I hate to break it to you, but we really can’t all be morning people. It’s an admirable goal, for sure, but think of it this way: There aren't enough worms for every early bird to catch one. That’s just life. So if you’ve ever caught yourself wondering why you're not a morning person after years and years of confrontation between yourself and that pesky 6 a.m. alarm, blame life. More specifically, blame science. Why? Because there’s a theory budding among experts that the process of evolution had an impact on human sleep patterns, and doesn’t that sound better than the alternative, which is, you know, the one where you can’t stop binge-watching Stranger Things until 2 a.m. every night?
A quick internet search will result in a handful of studies and hacks detailing what makes a morning person rise out of bed with a smile on their face and not a single shadowy bag hanging from their eyelids. It could be that these people clock in the FDA-recommended six to eight hours of sleep per night, take shots of apple cider vinegar before bed, exercise regularly — the list goes on.
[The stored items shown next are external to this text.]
(** * ml-sharp-animator: the PLY metadata codec, the depth estimator and the
      offset model, embedded from the TypeScript sources

    - [web/src/utils/plyMetadata.ts]            (module [PlyMetadata])
    - [trajectory/CameraMatrixUtils.ts]         (module [CameraMatrixUtils])
    - [GaussianViewer.setupCameraForScene]      (module [GaussianViewer])

    JavaScript numbers are IEEE 754 binary64 values.  They are modelled by
    [spec_float] with the operations of [SpecFloat] at precision 53 and
    maximal exponent 1024, so every definition below evaluates to the very
    value the program computes. *)

From Stdlib Require Import ZArith NArith PArith List Bool Lia String Ascii.
From Stdlib Require Import Floats.SpecFloat.
From Stdlib Require Import Sorting.Permutation Sorting.Sorted.
From Stdlib Require Init.Byte.
Import ListNotations.

Local Open Scope Z_scope.

(* ================================================================== *)
(** * JavaScript numbers *)
(* ================================================================== *)

Module JsNumber.

Definition number := spec_float.

Definition prec : Z := 53.
Definition emax : Z := 1024.

Definition NaN : number := S754_nan.
Definition Infinity : number := S754_infinity false.
Definition pzero : number := S754_zero false.
Definition nzero : number := S754_zero true.

(** The number nearest to the integer [z] (round to nearest, ties to even;
    exact whenever [|z| < 2^53]). *)
Definition ofZ (z : Z) : number := binary_normalize prec emax z 0 false.

Definition add : number -> number -> number := SFadd prec emax.
Definition sub : number -> number -> number := SFsub prec emax.
Definition mul : number -> number -> number := SFmul prec emax.
Definition div : number -> number -> number := SFdiv prec emax.
Definition sqrt : number -> number := SFsqrt prec emax.

(** A decimal literal [n/d] of the source text, e.g. [0.1] is [dec 1 10]:
    the correctly rounded quotient of two exactly represented integers. *)
Definition dec (n d : Z) : number := div (ofZ n) (ofZ d).

(** [a < b], [a <= b], [a === b] on numbers (all false on NaN). *)
Definition ltb : number -> number -> bool := SFltb.
Definition leb : number -> number -> bool := SFleb.
Definition eqb : number -> number -> bool := SFeqb.

(** [Number.isFinite]. *)
Definition isFinite (x : number) : bool :=
  match x with
  | S754_zero _ | S754_finite _ _ _ => true
  | S754_infinity _ | S754_nan => false
  end.

Definition isNaN (x : number) : bool :=
  match x with S754_nan => true | _ => false end.

(** [Math.max(a, b)]: NaN if either is NaN; [+0] counts as larger than
    [-0]. *)
Definition max (a b : number) : number :=
  match SFcompare a b with
  | None => NaN
  | Some Lt => b
  | Some Gt => a
  | Some Eq =>
      match a with
      | S754_zero true => b
      | _ => a
      end
  end.

(** The integer [floor x] of a finite number. *)
Definition floorZ (x : number) : Z :=
  match x with
  | S754_finite s m e =>
      let n := if s then Z.neg m else Z.pos m in
      if 0 <=? e then n * 2 ^ e else n / 2 ^ (- e)
  | _ => 0
  end.

(** [Math.floor]. *)
Definition floor (x : number) : number :=
  match x with
  | S754_finite s m e =>
      if 0 <=? e then x
      else let q := floorZ x in
           if q =? 0 then S754_zero s else ofZ q
  | _ => x
  end.

(** [Math.round]: [floor (x + 1/2)], keeping the sign of a zero result. *)
Definition round (x : number) : number :=
  match x with
  | S754_finite s m e =>
      if 0 <=? e then x
      else let n := if s then Z.neg m else Z.pos m in
           let q := (2 * n + 2 ^ (- e)) / 2 ^ (- e + 1) in
           if q =? 0 then S754_zero s else ofZ q
  | _ => x
  end.

(** [ToIntegerOrInfinity] followed by the range test of [ToIndex]:
    [None] stands for the RangeError. NaN converts to index 0. *)
Definition toIndex (x : number) : option Z :=
  match x with
  | S754_nan => Some 0
  | S754_zero _ => Some 0
  | S754_infinity _ => None
  | S754_finite s m e =>
      let t := if 0 <=? e then Z.pos m * 2 ^ e else Z.pos m / 2 ^ (- e) in
      if s then (if t =? 0 then Some 0 else None)
      else if t <=? 2 ^ 53 - 1 then Some t else None
  end.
According to a recent study published in the Proceedings of the Royal Society B: Biological Sciences journal in July, we can officially add evolution to that list. And, for the record, humans have little to virtually no control over that, so own your nocturnal nature, friends.
The study analyzed the link between our ancestors’ sleep patterns and modern-day schedules.
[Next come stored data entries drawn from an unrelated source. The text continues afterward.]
(** The string a value becomes in a concatenation or a template literal. *)
Definition ToString (E : Engine) (v : value) : string :=
  match v with
  | VUndefined => "undefined"
  | VNull => "null"
  | VString s => s
  | VDate tv => dateToString E tv
  end.

(** What a call leaves: a returned value or a thrown exception. *)
Inductive exn : Type :=
| RangeError_invalid_time
| ReplyError_wrong_arity
| ReplyError_WRONGTYPE.

Inductive outcome (A : Type) : Type :=
| Returned (a : A)
| Thrown (e : exn).
Global Arguments Returned {A} a.
Global Arguments Thrown {A} e.

End Js.

(** ** The Redis client *)

Module Redis.
Import Js.

(** A key holds a string or a hash of fields. *)
Inductive entry : Type :=
| EString (v : string)
| EHash (h : gmap string string).

Abbreviation store := (gmap string entry).

(** An awaited call: it runs on the store and returns or throws. *)
Definition M (A : Type) : Type := store -> store * outcome A.

Global Instance M_ret : MRet M := fun A a s => (s, Returned a).
Global Instance M_bind : MBind M := fun A B f m s =>
  match m s with
  | (s', Returned a) => f a s'
  | (s', Thrown e) => (s', Thrown e)
  end.

Definition throw {A} (e : exn) : M A := fun s => (s, Thrown e).

(** How ioredis writes a command argument: [null] and [undefined] become
    the empty string, anything else its string. *)
Definition toArg (E : Engine) (v : value) : string :=
  match v with
  | VUndefined | VNull => ""
  | v => ToString E v
  end.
Huffington Post reports that researchers observed 33 adults living in a rural hunter-gatherer tribe in Northern Tanzania over a three-week time period. The results showed that more than 99 percent of the time the group slept, at least one adult was awake, and that each individual spent six hours asleep on average, but all at different times during a 12-hour span. Sound familiar?
Depending on our work schedules, social calendars, and even personal preferences, we all go to bed and wake up at different times. According to this study, circumstance is definitely a factor, but our ancestral background plays a key role, too. Co-author David Samson, an assistant professor in the Department of Anthropology at the University of Toronto, Mississauga stated that this research proves that “human sleep is both flexible and variable.”
In other words, morning person or not, you were born this way.
My husband has a really tough time waking up early. Being the early riser that I am, I was quick to blame it on his tendency to stay on the computer past midnight, and I even searched for possible errors in his diet. According to additional research, however, there’s a strong case that morning-loathers are just products of their DNA.
Vox reported in March 2017 that a college student was diagnosed with delayed sleep phase, a rare disorder that can hardwire a person’s internal sleep clock so that it’s completely offset from the rest of the world. The then 21-year-old attending Northern Arizona University apparently cannot fall asleep until 3 a.m., and finds it difficult to start her day before 11 a.m.
Although this particular circumstance is rare, we all have something called a chronotype, which is a preferred sleep schedule we are born with that is influenced by genetics. So while you may desperately want to be a morning person because of certain career aspirations or social obligations, science says it’s probably best not to fight your unique circadian rhythm.
Philip Gehrman, a sleep researcher and clinician at the University of Pennsylvania told Vox, “Sometimes one of the helpful things I do for people is give them permission to follow a late schedule. Because there’s an attitude in our culture that there is something wrong with that.”
It’s no secret that society seems to favor early risers because there’s this assumption that the longer you are awake, the more productive you are. But there’s a difference between being awake and actually being able to function. If your brain struggles to process the world around you until 11 a.m., sleep in.
Still, just because you're not a morning person doesn't mean waking up early has to be painful.
So we’re not all hardwired to rise and shine at 6 a.m. That’s totally fine, but the hard truth is night owls are going to have it rough when an office meeting or class seminar is scheduled early AF, and the only option is to endure it, regardless of genetically assigned chronotype.
Luckily, there are ways in which we can finagle mornings to not feel so brutal. For example, instead of heading to bed at midnight, snuggle under the sheets around 11 or even 10 p.m. to let your body know it’s time to wind down.
You can even prepare yourself for the early morning ahead by drinking a ton of water a few days leading up to that 7 a.m. alarm to keep hydration and oxygen levels up. And while we're on the subject of alarms, do yourself a huge favor and download a tune that makes you feel all the good vibes, because I can guarantee sticking to your smartphone’s default acoustic number will actually make you want to punch a wall by the time the alarm goes off.
Keep in mind, though, that "early to bed, early to rise," isn't for everyone, and that's OK. Just snooze when necessary, and figure out a few ways to make mornings a little easier on you.